§ **WHAT THE TASK ASKS**: For the listing below, give the number of lines that hold the string "PDict", without anything else.

§ **WORKING DATA**:
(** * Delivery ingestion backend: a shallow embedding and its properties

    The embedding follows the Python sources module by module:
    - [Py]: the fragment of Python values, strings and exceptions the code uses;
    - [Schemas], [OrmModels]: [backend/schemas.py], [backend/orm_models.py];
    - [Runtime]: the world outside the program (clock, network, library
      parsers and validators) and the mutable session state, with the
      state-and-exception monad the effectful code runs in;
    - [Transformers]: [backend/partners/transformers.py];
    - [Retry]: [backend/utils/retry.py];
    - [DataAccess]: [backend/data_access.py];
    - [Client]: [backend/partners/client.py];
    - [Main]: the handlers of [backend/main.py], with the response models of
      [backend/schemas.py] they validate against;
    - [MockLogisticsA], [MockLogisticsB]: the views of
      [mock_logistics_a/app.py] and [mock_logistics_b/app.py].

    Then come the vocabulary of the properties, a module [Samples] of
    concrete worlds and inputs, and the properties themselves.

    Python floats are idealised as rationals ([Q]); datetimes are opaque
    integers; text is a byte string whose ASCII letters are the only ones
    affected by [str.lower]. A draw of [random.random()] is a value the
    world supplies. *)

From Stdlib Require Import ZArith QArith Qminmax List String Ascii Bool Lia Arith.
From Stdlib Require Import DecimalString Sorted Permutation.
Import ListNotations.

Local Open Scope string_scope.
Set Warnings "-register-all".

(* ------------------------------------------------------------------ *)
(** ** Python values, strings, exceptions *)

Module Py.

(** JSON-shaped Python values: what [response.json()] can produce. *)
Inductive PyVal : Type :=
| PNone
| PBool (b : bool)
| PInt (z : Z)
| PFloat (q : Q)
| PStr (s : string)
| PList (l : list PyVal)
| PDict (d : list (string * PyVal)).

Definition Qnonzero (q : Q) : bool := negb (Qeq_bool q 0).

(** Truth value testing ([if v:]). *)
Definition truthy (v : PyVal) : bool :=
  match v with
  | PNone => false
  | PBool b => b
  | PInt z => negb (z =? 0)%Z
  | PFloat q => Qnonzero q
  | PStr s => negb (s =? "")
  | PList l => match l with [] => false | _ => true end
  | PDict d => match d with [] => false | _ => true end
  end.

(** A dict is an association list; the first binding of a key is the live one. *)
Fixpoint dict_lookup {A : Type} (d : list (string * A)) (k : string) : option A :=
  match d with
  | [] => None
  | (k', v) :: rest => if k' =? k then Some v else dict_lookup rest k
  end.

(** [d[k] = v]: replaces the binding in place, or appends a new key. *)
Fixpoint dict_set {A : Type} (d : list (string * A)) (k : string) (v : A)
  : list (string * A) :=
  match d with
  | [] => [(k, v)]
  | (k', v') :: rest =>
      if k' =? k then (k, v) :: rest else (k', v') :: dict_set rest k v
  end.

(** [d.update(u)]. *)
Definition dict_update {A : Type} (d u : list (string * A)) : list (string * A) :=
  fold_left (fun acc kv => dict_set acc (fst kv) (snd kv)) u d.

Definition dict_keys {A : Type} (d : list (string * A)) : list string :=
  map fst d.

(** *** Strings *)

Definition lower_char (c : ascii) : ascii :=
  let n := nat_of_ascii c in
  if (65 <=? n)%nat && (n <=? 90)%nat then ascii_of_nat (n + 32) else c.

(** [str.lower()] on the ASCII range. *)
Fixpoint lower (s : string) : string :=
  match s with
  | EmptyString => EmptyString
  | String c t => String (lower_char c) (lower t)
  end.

§ **RESULT FOR THIS EXERCISE**: 2